Similarly, I was only able to buy my $44k MSRP gen1 volt new at $21k, once. Since then GM hasn't discounted the MSRP by $5k (yet) and my state got rid of their wonderful 10% base MSRP EV rebate. The moons only aligned for me once, from here on out, I doubt I will ever be able to repeat it again. At the buy, I could have traded the car in for more equity (as soon as the rebates arrived), but then I'd be in a position where I had to buy another car and pay too much for it.

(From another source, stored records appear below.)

(* ===== verification/_CoqProject ===== *)
-Q . S2P
Prelude.v
Text.v
Netip.v
Wire.v
Replay.v
Reliable.v
ReliableFacts.v
Stream.v
Channel.v
LayerSafety.v
KeyMethod2.v
DataChannel.v
ControlWrap.v
TlsCrypt.v
TlsAuth.v
Watch.v
DataKeys.v
Tables.v
Session.v
SessionSafety.v
Transport.v
PushReply.v
Handshake.v
Dial.v
OvpnLex.v
Ovpn.v
OvpnFacts.v
Client.v
ClientSafety.v
Dns.v
DnsFacts.v
Resolver.v
ResolverFacts.v
Socks.v
SocksFacts.v
SocksUdp.v
SocksUdpFacts.v
SocksRelays.v
SocksProxy.v
Cli.v
CliFacts.v
Limiter.v
Workers.v
Tunnel.v
Cancel.v
Exit.v
Optional.v
Buffers.v
Serve.v
Process.v
Connect.v
Statistics.v
Opening.v
Framing.v
Sharing.v
(* ===== verification/Prelude.v ===== *)
(** * Verification of go-openvpn, an OpenVPN client library

    ** The program

    A client opens a transport ([internal/transport]), exchanges control packets
    over a reliability layer ([internal/reliable]) protected by tls-crypt or
    tls-auth ([internal/tlscrypt], [internal/tlsauth]), runs TLS and the KEY_METHOD 2
    exchange on top of it ([internal/control], [internal/proto]), and from the
    exported keys builds data-channel slots ([internal/data]).  A session
    ([internal/session]) ties them: its read, write and tick loops, its rekeys,
    which install a new slot and a new layer under the next key-id while the old
    ones stay for a transition window, and its watchdogs.  A public client
    ([openvpn.go], [conn.go]) holds the current session and replaces it when the
    server or a watchdog asks for a restart; its configuration may come from an
    OpenVPN profile ([pkg/ovpn]).  A SOCKS5 proxy ([cmd/openvpn2socks]) sits on top:
    it resolves names over the tunnel and relays TCP streams and UDP datagrams.

    ** The library

    Every file says in its first comment what it holds; in the order of
    [_CoqProject]:

    - [Prelude]: Go outcomes ([res]: a value, an error or a panic), machine
      words, bytes, big-endian numbers, slices and indexing with their panics,
      the tactics [bind], [pass], [safe] and the shared lemmas;
    - [Text], [Netip]: what the code uses of [strings], [strconv], [net/netip];
    - [Wire]: [proto/opcodes.go], [header.go], [ping.go];
    - [Replay]: [data/replay.go], the window of [tlscrypt/v1.go]; a set-based
      specification and the class of implementations of it;
    - [Reliable] (operations of [reliable/reliable.go]), [ReliableFacts] (single
      operations), [Stream] (the invariant of one direction), [Channel] (two
      layers over a lossy network), [LayerSafety] (one layer, any peer);
    - [KeyMethod2]: [proto/keymethod2.go], [control/messages.go],
      [proto/peerinfo.go];
    - [DataChannel]: [data/aead.go], [data/slot.go]; [DataKeys]:
      [control/keys.go] and the slots built from the export; [Buffers]: [Seal] in
      place, the two buffer pools of [data/slot.go] and the goroutines that share
      them, over a memory of numbered buffers;
    - [ControlWrap] (the interface of the session to its wrapper, as a class),
      [TlsCrypt] ([tlscrypt/keys.go], [v1.go], [v2.go]) and [TlsAuth]
      ([tlsauth/tlsauth.go]), its instances;
    - [Watch]: the decisions of [session/keepalive.go]; [Tables]:
      [session/tables.go]; [Session]: [session/session.go] and [rekey.go],
      one function per handler; [SessionSafety]: the transition system of all
      handlers and its theorems;
    - [Transport]: [transport/scramble.go], [tcp.go], [udp.go], [datagram.go],
      [memory.go];
    - [PushReply]: [proto/pushreply.go]; [Handshake]: [control/handshake.go],
      [trace/trace.go] and the identity a rekey presents;
    - [Dial]: the configuration of [openvpn.go], its checks, the choice of the
      control wrapper and the dial of a session around its handshake;
    - [OvpnLex] (comments, quoting, blocks), [Ovpn] (directives, the loop over
      the lines, the final checks) and [OvpnFacts] (theorems): [pkg/ovpn/parse.go];
    - [Client]: the reconnecting client and the rounds of its tunnel, each
      operation cut where the code waits; [ClientSafety]: the transition system
      of those steps and its theorems;
    - [Dns] (the DNS codec of [cmd/openvpn2socks/resolver.go]), [Resolver] (its
      queries, order of servers and cache), with [DnsFacts] and [ResolverFacts];
    - [Socks], [SocksFacts]: [socks5.go] and [socks5_tcp.go]; [SocksUdp]:
      [socks5_udp.go]; [SocksUdpFacts]: its header; [SocksRelays]: the transition
      system of one UDP association and its theorems; [SocksProxy]: the copying of
      a connected stream ([proxy] of [socks5_tcp.go]), with its deadlines;
    - [Cli], [CliFacts]: [config.go] and [main.go], from the options to what
      serves the clients; [Limiter]: [connrate.go], with binary64 tokens;
    - [Workers]: [internal/workers], the supervision of goroutines; [Tunnel]: the
      deadlines, addresses and options of [conn.go] and [pkg/netstack]; [Cancel]:
      the watchers by which [transport/udp.go] interrupts a read; [Exit]: the
      bounded waits of [Session.Close];
    - [Framing]: concurrent writers of one TCP connection, with their deadlines;
    - [Opening]: who opens and who closes a socket in [transport.Dial],
      [session.Dial] and [openvpn.Dial];
    - [Serve]: the accept loop of [socks5.go] with its watchers and handlers;
      [Process]: the goroutines of [run] in [main.go], signals, deferred calls and
      exit codes, around the server of [Serve]; [Connect]: one accepted connection
      from its greeting to its last byte, composed of [Socks], [Resolver],
      [Limiter], [SocksProxy] and [SocksUdp] the way [handle] composes them;
    - [Sharing]: the arrays behind the slices of the resolver, shared by its cache,
      its resolutions and its callers;
    - [Statistics]: the snapshot and the log lines of the counters; [Optional]:
      [internal/optional].

    Definitions keep the names of the code; where two files of the code use one
    name, a prefix tells them apart ([auth_Wrap], [slot_Install]).  A method is a
    function on the state record of its type; what it reads from the world (the
    clock, the outcome of a system call, random bytes, the TLS library) is an
    argument.  A wait on a condition variable or a channel is a "blocked" result
    of a step.  Goroutines are sequences of steps in any order; each step is the
    section the code runs under its locks.

    ** What the theorems show

    - Channel: over a network that loses, reorders and repeats packets, what is
      read is a prefix of what was written, acknowledgements are earned, and an
      empty queue means delivery; a layer stays bounded whatever its peer sends,
      its retransmission schedule is exact, and no packet is retried for ever.
    - Replay and authenticity: both windows refine the set of accepted ids; no
      data or control packet is accepted twice or without the peer's key.
    - Wire formats: each parser accepts exactly what its marshaller writes, or
      the documented superset, and no parser panics (but for the static-key
      file, where a theorem gives the input that does).
    - Session: traffic, rekeys and timers in any interleaving keep an active
      slot and its layer; a rekey is all or nothing; the reason of a close is
      the first one recorded; packets reach the layer or slot of their key-id.
    - Handshake: stages in order, stopping at the first failure; with a server
      that answers, both sides hold the same session.
    - Timers: keepalive and watchdog bounds in nanoseconds.
    - Transports: streams are framed, by concurrent writers too unless a write is cut;
      UDP writes come back.
    - Dialling: a dial with a server that answers gives a session that is a state
      of the transition system of [SessionSafety], paired with the server's; it
      opens one socket at most and loses none.
    - Buffers: however goroutines fill, send, read and recycle pooled buffers, the
      wire and the consumers see what the value-level definitions say.
    - Profiles: the parser never panics; what it returns passes the checks of the
      dial and of the session on its fields (the text of the control key is read by
      the session), says what the file says, and never trusts an unverified chain.
    - Client: one session is open at a time and none after [Close]; a
      reconnection swaps sessions exactly once, keeps totals and handler, waits the
      backoff before each dial, ends within its attempts, and gives up exactly after
      the configured stalls.
    - DNS: the answers taken are exactly those tied to the query; the system's
      resolver is asked only when the tunnel's all failed, and never cached; the cache
      is bounded and fresh, and shares no memory with its callers.
    - SOCKS5: a command is handled only for an admitted client; a UDP association
      serves one source, dials for each datagram an address of its own header, never
      panics and leaves no connection open; a copied stream is a prefix of what was
      sent, and ends, but not before [-idle] has passed or a connection failed (that a
      busy one is cut then is a finding).  [connect_end_to_end] joins
      admission, lookup, limiter, dial and copying.
    - The process: the accept loop returns exactly after a cancellation, with every
      client gone, within a bounded number of steps; the exit codes say why it ended,
      and a signal is heard unless the client gave up before (a finding).
    - Command line: the proxy never trusts an unverified server and warns about
      every open listener; the limiter lets exactly eight of a burst through.
    - Goroutines: the counters of the workers are those of the running ones, a
      shutdown ends them all; a cancelled read is interrupted as long as no context has
      a deadline and there is one lifetime context, as in the session; closing a session
      takes a bounded time.

    ** Bounds and fuel

    Integers are [Z] with the width of the code written out ([u8], [u32], [u64],
    [i64]).  Recursion is on the data almost everywhere.  Fuel remains in six
    places, each with a lemma that it is enough: the retry loop of UDP writes
    (the total sleep bounds the rounds), [dec] (twenty digits for 64 bits), the
    drains of the reliability layer (the size of the map they empty), the
    loop over the lines of a profile (every round takes a line: [run_loop_keeps]),
    and the names and aliases of a DNS response (the cap on jumps, the number of
    records: [read_response_total], [select_answers_spec]), and the looks at the
    queue of a closing session (one every ten milliseconds: [await_ack_ends]).

    ** Parameters

    Ciphers, HMAC and PEM are classes with their documented laws ([Aead],
    [Primitives]); every theorem that uses one has a witness with a concrete
    instance.  crypto/tls is the bytes it carries and the keys it exports.
    The file system, certificate parsing and chain verification are arguments of
    the definitions of [Ovpn] and [OvpnFacts]; so are the answers of the network,
    the iteration order of a map and the verdict of the limiter in [Resolver] and
    [Socks] (the limiter itself is [Limiter]).

    ** Not modelled

    - In [openvpn.go] and [conn.go]: the accessors that only forward to the current
      session, and the logger.
    - In [cmd/openvpn2socks]: the flag package, sockets, and which concurrent lookups
      of a name are merged (a third-party package: any of them may be in [Sharing]).
      [pkg/netstack] (but for its options) and [examples]: glue to third-party
      network code, and programs that call the library.
    - In the modelled packages: logging (but for the counters logged) and socket
      options; in [internal/transport] the cancellation of calls other than a read
      of UDP.  Timeouts show as the errors they cause. *)
From Stdlib Require Export ZArith Lia Strings.Byte.
From Stdlib Require Import Zbitwise.
From stdpp Require Export base tactics numbers list gmap strings option.
Local Open Scope Z_scope.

And if I didn't time it right, I would have been royally pissed if I was one of the EV owners who submitted my state rebate form and was told that the program was suspended and I would get zero.

Flipping cars is usually never a good thing as most new vehicles lose $5-10k as soon as you drive it off the sales lot. Bro got lucky once, just as I got lucky once.
Yeah, the $4,700 deal was more or less a fluke, but I also leased and flipped 3 other vehicles this year, and I basically broke even on those deals. Let's see someone purchase and flip 3 new cars within 3 months of buying them and come out even. $0 down Cruze lease flipped into a $0 down Spark EV lease flipped for ANOTHER $0 down Spark EV lease that was eventually sold privately....net result was around $600 to drive a Cruze + 2 Spark EVs around for 7 months? Or less than $100/month leasing a total of 3 cars over that time period. I'm not even counting the 2 free $500 Bosch L2 EVSE units I received for leasing the Sparks.
Plus like you said, your $44k Volt for $21k purchase was a 1 shot deal. That is definitely NOT repeatable.

My 5th lease (2017 Volt), I will come out ahead once I transfer it to someone else next month. $0 down, with a monthly payment of $261, so my total out of pocket will be $261 x 6 = $1,566.
However, I banked a $2,300 MD EV rebate for leasing the Volt, so my actual out of pocket will be 2,300 - 1,566 = $734. As in a $734 PROFIT leasing my Volt for 6 months. :cool:

My BOLT, I will be purchasing, however. :)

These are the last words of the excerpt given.